A tour boat was travelling through the park when the captain spotted the dolphins. The captain slowed the speedboat to let the tourists admire the creatures. The dolphins stayed to hang out around the boat for more than ten minutes, allowing the excited tourists to take in the site of the dolphins swimming together.
According to Prarop Plang Ngan, the head of the Khao Lampi-Hat Thai Mueang National Park, the dolphins were most likely Spinner dolphins. These dolphins are commonly found in the Mu Ko Surin and Mu Ko Similan National Park areas.
Spinner dolphins are found in warm waters across the globe. They are named for their acrobatic displays, which often include spinning jumps out of the water. Spinner dolphins are known for their distinctive, long, thin beaks, which are slightly curved.
Dolphins are a beloved and often sought-after sight for tourists visiting Thailand’s coastal regions.
In September last year, when Krabi’s iconic Maya Bay was closed to tourists, a pod of 10 Bottlenose dolphins showed up there. The pod was spotted south of the bay by Hat Noppharat Thara – Mu Koh Phi Phi National Park staff.
In addition to the spinner dolphins and bottlenose dolphins found in Thailand, the country is also home to the Irrawaddy dolphin, a critically endangered species that lives in the Mekong and Chao Phraya rivers. There are as few as 14 Irrawaddy dolphins in Songkhla Lake. The situation is so serious that the World Bank has become involved.

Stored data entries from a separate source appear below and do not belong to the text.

(** What one call of [ProcessReward] meets outside the service: what
    [time.Now()] returns at each of its three call sites and the database's
    [CURRENT_TIMESTAMP], the user repository and the price service (external
    collaborators), and for every database round trip of the reward
    repositories the error the driver reports, if it reports one. *)
Record World := mkWorld {
  time_Now_event : Time;
  time_Now_response : Time;
  time_Now_processed : Time;
  CURRENT_TIMESTAMP : Time;
  userRepo_Exists : string -> result bool;
  priceService_GetLatestPrice : string -> result float;
  fail_GetByEventID : option error;
  fail_requestCreate : option error;
  fail_rewardCreate : option error;
  fail_BulkCreate : option error;
  fail_MarkProcessed : option error
}.

(** Computations over the store that may return a Go error. *)
Definition M (A : Type) : Type := Store -> result A * Store.

Definition ret {A} (a : A) : M A := fun st => (Ok a, st).
Definition fail {A} (e : error) : M A := fun st => (Err e, st).
Definition bind {A B} (m : M A) (k : A -> M B) : M B :=
  fun st => match m st with
            | (Ok a, st') => k a st'
            | (Err e, st') => (Err e, st')
            end.
(** [if err := m; err != nil { ... }]: the error as a value. *)
Definition try {A} (m : M A) : M (result A) :=
  fun st => let '(r, st') := m st in (Ok r, st').

Notation "'do' x <- c1 ; c2" := (bind c1 (fun x => c2))
  (at level 10, x name, c1 at level 100, c2 at level 200).
Notation "'exec' c1 ; c2" := (bind c1 (fun _ => c2))
  (at level 10, c1 at level 100, c2 at level 200).

Definition logf (level msg : string) : M unit :=
  fun st => (Ok tt, mkStore (reward_requests st) (reward_requests_seq st) (rewards st)
                            (rewards_seq st) (ledger_entries st) (log st ++ [(level, msg)])).

(** *** internal/repository *)

Module rewardRequestRepo.

(** [INSERT INTO reward_requests (event_id, user_id, stock_symbol, quantity,
    request_payload, status) ... RETURNING id, created_at, updated_at]. *)
Definition row (w : World) (id : Z) (request : models.RewardRequest.t) : models.RewardRequest.t :=
  models.RewardRequest.mk id
    (models.RewardRequest.EventID request) (models.RewardRequest.UserID request)
    (models.RewardRequest.StockSymbol request) (models.RewardRequest.Quantity request)
    (models.RewardRequest.RequestPayload request) None
    (models.RewardRequest.Status request) None
    (CURRENT_TIMESTAMP w) (CURRENT_TIMESTAMP w).

Definition Create (w : World) (request : models.RewardRequest.t) : M unit :=
  fun st =>
    match fail_requestCreate w with
    | Some e => (Err e, st)
    | None =>
        match reward_requests st !! models.RewardRequest.EventID request with
        | Some _ => (Err "duplicate key value violates unique constraint", st)
        | None =>
            let id := (reward_requests_seq st + 1)%Z in
            (Ok tt, mkStore (<[models.RewardRequest.EventID request := row w id request]>
                               (reward_requests st))
                            id (rewards st) (rewards_seq st) (ledger_entries st) (log st))
        end
    end.

Definition GetByEventID (w : World) (eventID : string) : M models.RewardRequest.t :=
  fun st =>
    match fail_GetByEventID w with
    | Some e => (Err ("reward request not found: " +:+ e), st)
    | None =>
        match reward_requests st !! eventID with
        | Some request => (Ok request, st)
        | None => (Err "reward request not found: no rows in result set", st)
        end
    end.

(** [UPDATE reward_requests SET response_payload = $1, status = 'COMPLETED',
    processed_at = $2 WHERE event_id = $3]; a missing row is not an error. *)
Definition completed (w : World) (responsePayload : string)
    (r : models.RewardRequest.t) : models.RewardRequest.t :=
  models.RewardRequest.mk
    (models.RewardRequest.ID r) (models.RewardRequest.EventID r)
    (models.RewardRequest.UserID r) (models.RewardRequest.StockSymbol r)
    (models.RewardRequest.Quantity r) (models.RewardRequest.RequestPayload r)
    (Some responsePayload) "COMPLETED" (Some (time_Now_processed w))
    (models.RewardRequest.CreatedAt r) (CURRENT_TIMESTAMP w).

Definition MarkProcessed (w : World) (eventID responsePayload : string) : M unit :=
  fun st =>
    match fail_MarkProcessed w with
    | Some e => (Err e, st)
    | None =>
        (Ok tt, mkStore (alter (completed w responsePayload) eventID (reward_requests st))
                        (reward_requests_seq st) (rewards st) (rewards_seq st)
                        (ledger_entries st) (log st))
    end.

End rewardRequestRepo.

Module rewardRepo.

(** [INSERT INTO rewards ... RETURNING id, created_at, updated_at];
    [event_id] is UNIQUE in [rewards] too. *)
Definition row (w : World) (id : Z) (reward : models.Reward.t) : models.Reward.t :=
  models.Reward.mk id
    (models.Reward.UserID reward) (models.Reward.StockSymbol reward)
    (models.Reward.Quantity reward) (models.Reward.EventType reward)
    (models.Reward.EventID reward) (models.Reward.EventTimestamp reward)
    (models.Reward.StockPrice reward) (models.Reward.TotalValueINR reward)
    (models.Reward.BrokerageFee reward) (models.Reward.TransactionFee reward)
    (models.Reward.NetValueINR reward) (models.Reward.Status reward)
    (models.Reward.Notes reward)
    (CURRENT_TIMESTAMP w) (CURRENT_TIMESTAMP w).

Definition Create (w : World) (reward : models.Reward.t) : M models.Reward.t :=
  fun st =>
    match fail_rewardCreate w with
    | Some e => (Err ("failed to create reward: " +:+ e), st)
    | None =>
        if existsb (fun r => String.eqb (models.Reward.EventID r) (models.Reward.EventID reward))
                   (rewards st)
        then (Err "failed to create reward: duplicate key value violates unique constraint", st)
        else
          let id := (rewards_seq st + 1)%Z in
          (Ok (row w id reward),
           mkStore (reward_requests st) (reward_requests_seq st)
                   (rewards st ++ [row w id reward]) id (ledger_entries st) (log st))
    end.

(** [SELECT ... FROM rewards WHERE event_id = $1]; [driver] is the error
    the driver reports for the round trip, if it reports one. *)
Definition GetByEventID (driver : option error) (eventID : string) : M models.Reward.t :=
  fun st =>
    match driver with
    | Some e => (Err ("reward not found: " +:+ e), st)
    | None =>
        match List.find (fun r => String.eqb (models.Reward.EventID r) eventID) (rewards st) with
        | Some reward => (Ok reward, st)
        | None => (Err "reward not found: no rows in result set", st)
        end
    end.

End rewardRepo.

Module ledgerRepo.

(** One batch, taken as all or nothing: either every entry is inserted or
    the error of the first failing statement comes back and none is. *)
Definition BulkCreate (w : World) (entries : list models.LedgerEntry.t) : M unit :=
  fun st =>
    if Nat.eqb (length entries) 0 then (Ok tt, st)
    else
      match fail_BulkCreate w with
      | Some e => (Err ("failed to insert ledger entry: " +:+ e), st)
      | None =>
          (Ok tt, mkStore (reward_requests st) (reward_requests_seq st) (rewards st)
                          (rewards_seq st) (ledger_entries st ++ entries) (log st))
      end.

Section ValidateBalance.

(** PostgreSQL's [DECIMAL(15,2)]: the value an [amount] column holds for a
    float64 parameter, [COALESCE(SUM(amount), 0)] selected into a
    [DECIMAL(15,2)] variable (which raises when the sum does not fit), and
    [=] on two such values. *)
Variable numeric : Type.
Variable to_numeric : float -> numeric.
Variable coalesce_sum : list numeric -> result numeric.
Variable numeric_eq : numeric -> numeric -> bool.

(** [SELECT COALESCE(SUM(amount), 0) FROM ledger_entries
     WHERE reward_id = p_reward_id AND entry_type = ...]. *)
Definition side_total (p_reward_id : Z) (entry_type : string) (st : Store) : result numeric :=
  coalesce_sum
    (map (fun e => to_numeric (models.LedgerEntry.Amount e))
         (List.filter (fun e => Z.eqb (models.LedgerEntry.RewardID e) p_reward_id
                                && String.eqb (models.LedgerEntry.EntryType e) entry_type)
                      (ledger_entries st))).

(** The function [validate_ledger_balance] of the second migration. *)
Definition validate_ledger_balance (p_reward_id : Z) (st : Store) : result bool :=
  match side_total p_reward_id "DEBIT" st with
  | Err e => Err e
  | Ok v_debit_total =>
      match side_total p_reward_id "CREDIT" st with
      | Err e => Err e
      | Ok v_credit_total => Ok (numeric_eq v_debit_total v_credit_total)
      end
  end.

(** [SELECT validate_ledger_balance($1)]: [isBalanced] and [err]. *)
Definition ValidateBalance (driver : option error) (rewardID : Z) (st : Store)
  : bool * option error :=
  match driver with
  | Some e => (false, Some e)
  | None =>
      match validate_ledger_balance rewardID st with
      | Ok isBalanced => (isBalanced, None)
      | Err e => (false, Some e)
      end
  end.

End ValidateBalance.

End ledgerRepo.

(** *** RewardService *)

Section RewardService.

(** The formatting verbs of [fmt] the service uses ([%.Nf] and [%d]) and the
    JSON codec of [encoding/json] at the two payload types. *)
Variable fmt_f : nat -> float -> string.
Variable fmt_d : Z -> string.
Variable json_Marshal_request : RewardRequest.t -> option string.
Variable json_Marshal_response : RewardResponse.t -> option string.
Variable json_Unmarshal_response : string -> option RewardResponse.t.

Last month, global dolphin experts met with local agencies at the World Bank office in Bangkok to come up with better ways to make sure Irrawaddy dolphins survive, and even flourish. The meeting agreed that Thailand would carry out extensive research with a joint declaration on the protected area, patrols, fishing and awareness.
It was reported that a new bridge planned across Songkhla Lake would include the installation of sediment curtains, a dolphin watch patrol boat, warning alerts, and underwater acoustic recorders.